La teoria neo-liberale di Hayek ha ispirato i vari riformismi delle classi dirigenti occidentali degli ultimi 30 anni ed è alla base del sistema economico in cui viviamo. Due effetti di questo sistema sono particolarmente rilevanti: da una parte, l’accentramento di ricchezza nelle mani dell’èlite socio-economica; dall’altra, il fatto che l’individuo non può, né singolarmente né collettivamente, mettere in dubbio le regole del gioco, ed anzi più le accetta (più accetta, cioè, l’uguaglianza giuridica a prescindere dalle differenze socio-economiche) meno diritto ha di contestarne i risultati finali.
Chi mette in discussione la sacralità del libero mercato applicato a tutte le dimensioni della vita è tacciato di estremismo e populismo; le elezioni sono viste dai mercati finanziari come un fattore di instabilità, per cui sarebbe meglio se non si votasse mai o ci fosse un semplice turn-over istituzionale tra tecnocrati che condividono una stessa, quasi identica concezione del mondo.
Il neo-liberismo ha aperto uno scontro palese e lacerante tra le diverse concezioni della libertà appartenenti alla modernità: pur di assicurare il massimo di libertà individuale dai vincoli esterni (delle istituzioni pubbliche), piano piano è stata erosa sia la libertà nel senso di scelta individuale tra molteplici opportunità – ormai la scelta del cittadino-lavoratore è praticamente soltanto quella di quale ingranaggio vuole essere, e gli ingranaggi non sono liberi ma funzionali al funzionamento di un sistema complessivo; con l’aggravante che spesso le condizioni materiali costringono a scegliere posizioni lavorative degradanti e scarsamente remunerate – sia nel senso dell’azione collettiva, che non può essere più rivolta a cambiamenti radicali ma unicamente alla rivendicazione di particolari issues (le varie “cause”, dai diritti civili a quelli degli animali, per esempio).
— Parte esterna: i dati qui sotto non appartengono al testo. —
(** C1: on a non-empty function list the emitter writes [extern {], one
    line per function in the order of the list, and [}].  A function's line
    is four spaces, [fn], the name, the arguments [name: type] in their
    order with [, ] between them in parentheses, then [ -> ] and the return
    type unless the return type is the text [void], then [;].  Nothing else
    is written, and nothing goes to the error stream.  This is what a run
    of [parse_h_file] that ends normally has written when it collected a
    function, and the functions [add] and [log] of the specification give
    its four lines. *)
Theorem emit_extern_block :
  (forall w,
      fn_list (parse_h w) <> [] ->
      cur_indent (parse_h w) = 0 ->
      exists w',
        emit w = Done tt w' /\
        f (parse_h w') = f (parse_h w) ++ extern_block (fn_list (parse_h w)) /\
        fn_list (parse_h w') = fn_list (parse_h w) /\
        stderr w' = stderr w) /\
  (forall getenv clang_parseTranslationUnit2 target_path clang_argv w argv' w',
      parse_h_file getenv clang_parseTranslationUnit2 target_path clang_argv w
      = Done argv' w' ->
      f (parse_h w')
      = f (parse_h w) ++ match fn_list (parse_h w') with
                         | [] => ""
                         | fns => extern_block fns
                         end) /\
  extern_block
    [ {| fn_name := "add"; return_type := "i32";
         args := [ {| arg_name := "a"; arg_type := "i32" |};
                   {| arg_name := "b"; arg_type := "i32" |} ] |};
      {| fn_name := "log"; return_type := "void";
         args := [ {| arg_name := "msg"; arg_type := "*const u8" |} ] |} ]
  = "extern {" ++ nl
    ++ "    fn add(a: i32, b: i32) -> i32;" ++ nl
    ++ "    fn log(msg: *const u8);" ++ nl
    ++ "}" ++ nl.
Proof.
  assert (Hemit : forall w,
             fn_list (parse_h w) <> [] ->
             cur_indent (parse_h w) = 0 ->
             exists w',
               emit w = Done tt w' /\
               f (parse_h w') = f (parse_h w) ++ extern_block (fn_list (parse_h w)) /\
               fn_list (parse_h w') = fn_list (parse_h w) /\
               stderr w' = stderr w).
  { intros w Hne Hindent.
    unfold emit, get_p. unfold bind at 1.
    destruct (fn_list (parse_h w)) as [|fn fns] eqn:Hfns; [congruence|].
    rewrite (bind_done _ _ _ _ _ (fprintf_f_run _ _)).
    unfold modify_p at 1. unfold bind at 1.
    erewrite bind_done
      by (apply emit_fns_run; simpl; rewrite Hindent; reflexivity).
    rewrite fprintf_f_run. eexists. split; [reflexivity|].
    cbn [f parse_h written set_f set_cur_indent stderr fn_list].
    rewrite Hfns. split; [|split; reflexivity].
    unfold extern_block.
    rewrite <- (fold_render_app (fn :: fns) ("}" ++ nl)).
    rewrite !CStr.append_assoc. reflexivity. }
  split; [exact Hemit|]. split; [|reflexivity].
  intros getenv clang_parse target_path clang_argv w argv' w' Hrun.
  unfold parse_h_file in Hrun. rewrite (bind_modify_p _ _ w) in Hrun.
  destruct (clang_parse _ _ _) as [code|tu]; [discriminate|].
  destruct (tu_diagnostics tu) as [|d ds].
  2:{ destruct (report_diagnostics_done (d :: ds)
                  {| parse_h := set_f (f (parse_h w)) zeroed_ParseH;
                     stderr := stderr w |}) as [w0 Hrep].
      rewrite (bind_done _ _ _ _ _ Hrep) in Hrun. discriminate. }
  unfold bind at 1 in Hrun. unfold clang_visitChildren in Hrun.
  match type of Hrun with
  | context [visit_cursors fn_visitor ?cs ?w0] =>
      destruct (visit_cursors fn_visitor cs w0) as [broken w1|e w1] eqn:Hvisit;
      [|discriminate]
  end.
  assert (Hstream : f (parse_h w1) = f (parse_h w) /\ cur_indent (parse_h w1) = 0).
  { apply visit_cursors_keeps_stream in Hvisit. exact Hvisit. }
  destruct Hstream as [Hf1 Hi1].
  rewrite (bind_done _ _ _ _ _ (end_fn_run _)) in Hrun.
  unfold bind at 1 in Hrun.
  match type of Hrun with
  | context [emit ?w2] =>
      destruct (fn_list (parse_h w2)) as [|fn fns] eqn:Hfns;
      [ assert (Hnone : emit w2 = Done tt w2)
          by (unfold emit; rewrite bind_get_p, Hfns; reflexivity);
        rewrite Hnone in Hrun
      | destruct (Hemit w2) as (w3 & Hrun3 & Hf3 & Hl3 & _);
        [ rewrite Hfns; discriminate | exact Hi1 | rewrite Hrun3 in Hrun ] ]
  end.
  - inversion Hrun; subst. rewrite Hfns.
    cbn [parse_h f set_cur_fn set_fn_list]. rewrite Hf1, CStr.append_empty_r.
    reflexivity.
  - inversion Hrun; subst. rewrite Hl3, Hf3, Hfns.
    cbn [parse_h f set_cur_fn set_fn_list]. rewrite Hf1. reflexivity.
Qed.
Il messaggio politico-culturale che dall’alto piove sui popoli suona più o meno così: mettetevi l’anima in pace, così funziona oggi il mondo e voi non siete altro che formichine che devono fare il loro lavoro.
Il neo-liberismo ha pugnalato a morte non solo l’uguaglianza, ma l’essenza stessa della libertà: oggi un patrimonio reale delle sole èlite internazionali capaci di muoversi agilmente nei circuiti della globalizzazione e accedere a tutti i beni e servizi del mercato. I social network e la globalizzazione informatica fanno il resto: un abitante della periferia del Veneto o del Wisconsin si accorge facilmente che, mentre la propria scelta si riduce a quale lavoro dipendente accettare e quale marca di dentifricio comprare, c’è una ristretta èlite mondiale che è libera di scegliere di che colore verniciare il proprio jet privato.
Diseguaglianza alle stelle, impossibilità di incidere sull’assetto esistente con gli strumenti della politica convenzionale: inevitabile che le classi medio-basse di tutti i Paesi occidentali, che non solo stanno da decenni arretrando nella scala dei redditi e delle condizioni materiali ma neppure hanno una speranza e strumenti democratici reali per migliorare il proprio futuro, si rifugino nei populismi demagogici di estrema destra, con cui magari non hanno una piena aderenza ideologica ma che almeno danno una prospettiva di futuro differente dall’oggi.
Il neo-liberismo sta portando alla morte del progressismo in tutto l’Occidente. I Trump e Le Pen vari sono, purtroppo, una logica conseguenza. Alle forze progressiste l’arduo compito di ripensare l’assetto politico, istituzionale ed economico prima che tutti i governi europei siano conquistati da forze populiste di estrema destra.